Lemma own_get_None_keys (o : object) (k : string) :
  own_get o k = None <-> ~ In k (own_keys o).
Proof.
  induction o as [|[k' v'] o IH]; simpl; [tauto|].
  destruct (String.eqb k' k) eqn:E.
  - apply String.eqb_eq in E. split; [discriminate | intros H; exfalso; apply H; left; exact E].
  - apply String.eqb_neq in E. rewrite IH. tauto.
Qed.

Lemma own_keys_set_new (o : object) (k : string) (v : value) :
  ~ In k (own_keys o) -> own_keys (own_set o k v) = (own_keys o ++ [k])%list.
Proof.
  induction o as [|[k' v'] o IH]; simpl; [reflexivity|].
  intros H. destruct (String.eqb k' k) eqn:E.
  - apply String.eqb_eq in E. exfalso. apply H. left. exact E.
  - simpl. rewrite IH; [reflexivity | tauto].
Qed.

Lemma obj_at_insert_eq (h : heap) (l : loc) (o : object) : obj_at (<[l:=o]> h) l = o.
Proof. unfold obj_at. rewrite lookup_insert_eq. reflexivity. Qed.

Lemma obj_at_insert_ne (h : heap) (l l' : loc) (o : object) :
  l <> l' -> obj_at (<[l:=o]> h) l' = obj_at h l'.
Proof. intros H. unfold obj_at. rewrite lookup_insert_ne by exact H. reflexivity. Qed.

(** A read leaves the store as it is. *)
Lemma Get_store (v : value) (k : string) (h : heap) : snd (Get v k h) = h.
Proof. destruct v; reflexivity. Qed.

(** No member of [Object.prototype] carries the plugin prefix, so a plugin
    package that is not an own key of the table reads as [undefined]. *)
Lemma plugin_package_not_inherited (p : string) :
  inherited (SOLIUM_PLUGIN_PREFIX +:+ p) = VUndefined.
Proof. reflexivity. Qed.

(** ** [load] *)

Section LoadFacts.

Variable path_join : string -> string -> string.
Variable ruleDefs : loc.

Local Abbreviation run_one := (load_one path_join ruleDefs).
Local Abbreviation run := (load path_join ruleDefs).

(** The core branch does nothing at all. *)
Lemma load_one_bare (plugins : value) (name : string) (h : heap) :
  has "/" name = false -> run_one plugins name h = (Normal tt, h).
Proof.
  intros H. unfold load_one.
  rewrite indexOf_gt_has, H. reflexivity.
Qed.

Lemma load_cons (name : string) (rest : list string) (plugins : value) (h : heap) :
  run (name :: rest) plugins h =
  match run_one plugins name h with
  | (Normal _, h') => run rest plugins h'
  | (Abrupt e, h') => (Abrupt e, h')
  end.
Proof.
  unfold load, bind. simpl. unfold bind.
  destruct (run_one plugins name h) as [[[]|e] h']; reflexivity.
Qed.

Lemma load_nil (plugins : value) (h : heap) : run [] plugins h = (Normal (VRef ruleDefs), h).
Proof. reflexivity. Qed.

Lemma load_bare_head (name : string) (rest : list string) (plugins : value) (h : heap) :
  has "/" name = false -> run (name :: rest) plugins h = run rest plugins h.
Proof. intros H. rewrite load_cons, load_one_bare by exact H. reflexivity. Qed.

(** The plugin branch, when the three reads go through. *)
Lemma load_one_plugin (name : string) (tbl : loc) (h : heap) (plugin rules impl : value) :
  has "/" name = true ->
  own_get (obj_at h tbl) (SOLIUM_PLUGIN_PREFIX +:+ at_ (split "/" name) 0) = Some plugin ->
  Get plugin "rules" h = (Normal rules, h) ->
  Get rules (at_ (split "/" name) 1) h = (Normal impl, h) ->
  run_one (VRef tbl) name h =
  (Normal tt, <[ruleDefs := own_set (obj_at h ruleDefs) name impl]> h).
Proof.
  intros Hs Hp Hr Hi. unfold load_one.
  rewrite indexOf_gt_has, Hs. unfold bind, try_catch.
  unfold Get at 1, read. rewrite Hp, Hr, Hi. reflexivity.
Qed.

(** The plugin branch, when the package is not a key of the table. *)
Lemma load_one_absent (name : string) (tbl : loc) (h : heap) :
  has "/" name = true ->
  own_get (obj_at h tbl) (SOLIUM_PLUGIN_PREFIX +:+ at_ (split "/" name) 0) = None ->
  run_one (VRef tbl) name h =
  (Abrupt (TypeError (ReadProperty VUndefined "rules")), h).
Proof.
  intros Hs Hp. unfold load_one.
  rewrite indexOf_gt_has, Hs. unfold bind, try_catch.
  unfold Get at 1, read. rewrite Hp, plugin_package_not_inherited. reflexivity.
Qed.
━━━━━━━━
*What needs to be done:* Copy every line of the listing, exact to the last character.

*Response for this exercise:*
Lemma own_get_None_keys (o : object) (k : string) :
  own_get o k = None <-> ~ In k (own_keys o).
Proof.
  induction o as [|[k' v'] o IH]; simpl; [tauto|].
  destruct (String.eqb k' k) eqn:E.
  - apply String.eqb_eq in E. split; [discriminate | intros H; exfalso; apply H; left; exact E].
  - apply String.eqb_neq in E. rewrite IH. tauto.
Qed.

Lemma own_keys_set_new (o : object) (k : string) (v : value) :
  ~ In k (own_keys o) -> own_keys (own_set o k v) = (own_keys o ++ [k])%list.
Proof.
  induction o as [|[k' v'] o IH]; simpl; [reflexivity|].
  intros H. destruct (String.eqb k' k) eqn:E.
  - apply String.eqb_eq in E. exfalso. apply H. left. exact E.
  - simpl. rewrite IH; [reflexivity | tauto].
Qed.

Lemma obj_at_insert_eq (h : heap) (l : loc) (o : object) : obj_at (<[l:=o]> h) l = o.
Proof. unfold obj_at. rewrite lookup_insert_eq. reflexivity. Qed.

Lemma obj_at_insert_ne (h : heap) (l l' : loc) (o : object) :
  l <> l' -> obj_at (<[l:=o]> h) l' = obj_at h l'.
Proof. intros H. unfold obj_at. rewrite lookup_insert_ne by exact H. reflexivity. Qed.

(** A read leaves the store as it is. *)
Lemma Get_store (v : value) (k : string) (h : heap) : snd (Get v k h) = h.
Proof. destruct v; reflexivity. Qed.

(** No member of [Object.prototype] carries the plugin prefix, so a plugin
    package that is not an own key of the table reads as [undefined]. *)
Lemma plugin_package_not_inherited (p : string) :
  inherited (SOLIUM_PLUGIN_PREFIX +:+ p) = VUndefined.
Proof. reflexivity. Qed.

(** ** [load] *)

Section LoadFacts.

Variable path_join : string -> string -> string.
Variable ruleDefs : loc.

Local Abbreviation run_one := (load_one path_join ruleDefs).
Local Abbreviation run := (load path_join ruleDefs).

(** The core branch does nothing at all. *)
Lemma load_one_bare (plugins : value) (name : string) (h : heap) :
  has "/" name = false -> run_one plugins name h = (Normal tt, h).
Proof.
  intros H. unfold load_one.
  rewrite indexOf_gt_has, H. reflexivity.
Qed.

Lemma load_cons (name : string) (rest : list string) (plugins : value) (h : heap) :
  run (name :: rest) plugins h =
  match run_one plugins name h with
  | (Normal _, h') => run rest plugins h'
  | (Abrupt e, h') => (Abrupt e, h')
  end.
Proof.
  unfold load, bind. simpl. unfold bind.
  destruct (run_one plugins name h) as [[[]|e] h']; reflexivity.
Qed.

Lemma load_nil (plugins : value) (h : heap) : run [] plugins h = (Normal (VRef ruleDefs), h).
Proof. reflexivity. Qed.

Lemma load_bare_head (name : string) (rest : list string) (plugins : value) (h : heap) :
  has "/" name = false -> run (name :: rest) plugins h = run rest plugins h.
Proof. intros H. rewrite load_cons, load_one_bare by exact H. reflexivity. Qed.

(** The plugin branch, when the three reads go through. *)
Lemma load_one_plugin (name : string) (tbl : loc) (h : heap) (plugin rules impl : value) :
  has "/" name = true ->
  own_get (obj_at h tbl) (SOLIUM_PLUGIN_PREFIX +:+ at_ (split "/" name) 0) = Some plugin ->
  Get plugin "rules" h = (Normal rules, h) ->
  Get rules (at_ (split "/" name) 1) h = (Normal impl, h) ->
  run_one (VRef tbl) name h =
  (Normal tt, <[ruleDefs := own_set (obj_at h ruleDefs) name impl]> h).
Proof.
  intros Hs Hp Hr Hi. unfold load_one.
  rewrite indexOf_gt_has, Hs. unfold bind, try_catch.
  unfold Get at 1, read. rewrite Hp, Hr, Hi. reflexivity.
Qed.

(** The plugin branch, when the package is not a key of the table. *)
Lemma load_one_absent (name : string) (tbl : loc) (h : heap) :
  has "/" name = true ->
  own_get (obj_at h tbl) (SOLIUM_PLUGIN_PREFIX +:+ at_ (split "/" name) 0) = None ->
  run_one (VRef tbl) name h =
  (Abrupt (TypeError (ReadProperty VUndefined "rules")), h).
Proof.
  intros Hs Hp. unfold load_one.
  rewrite indexOf_gt_has, Hs. unfold bind, try_catch.
  unfold Get at 1, read. rewrite Hp, plugin_package_not_inherited. reflexivity.
Qed.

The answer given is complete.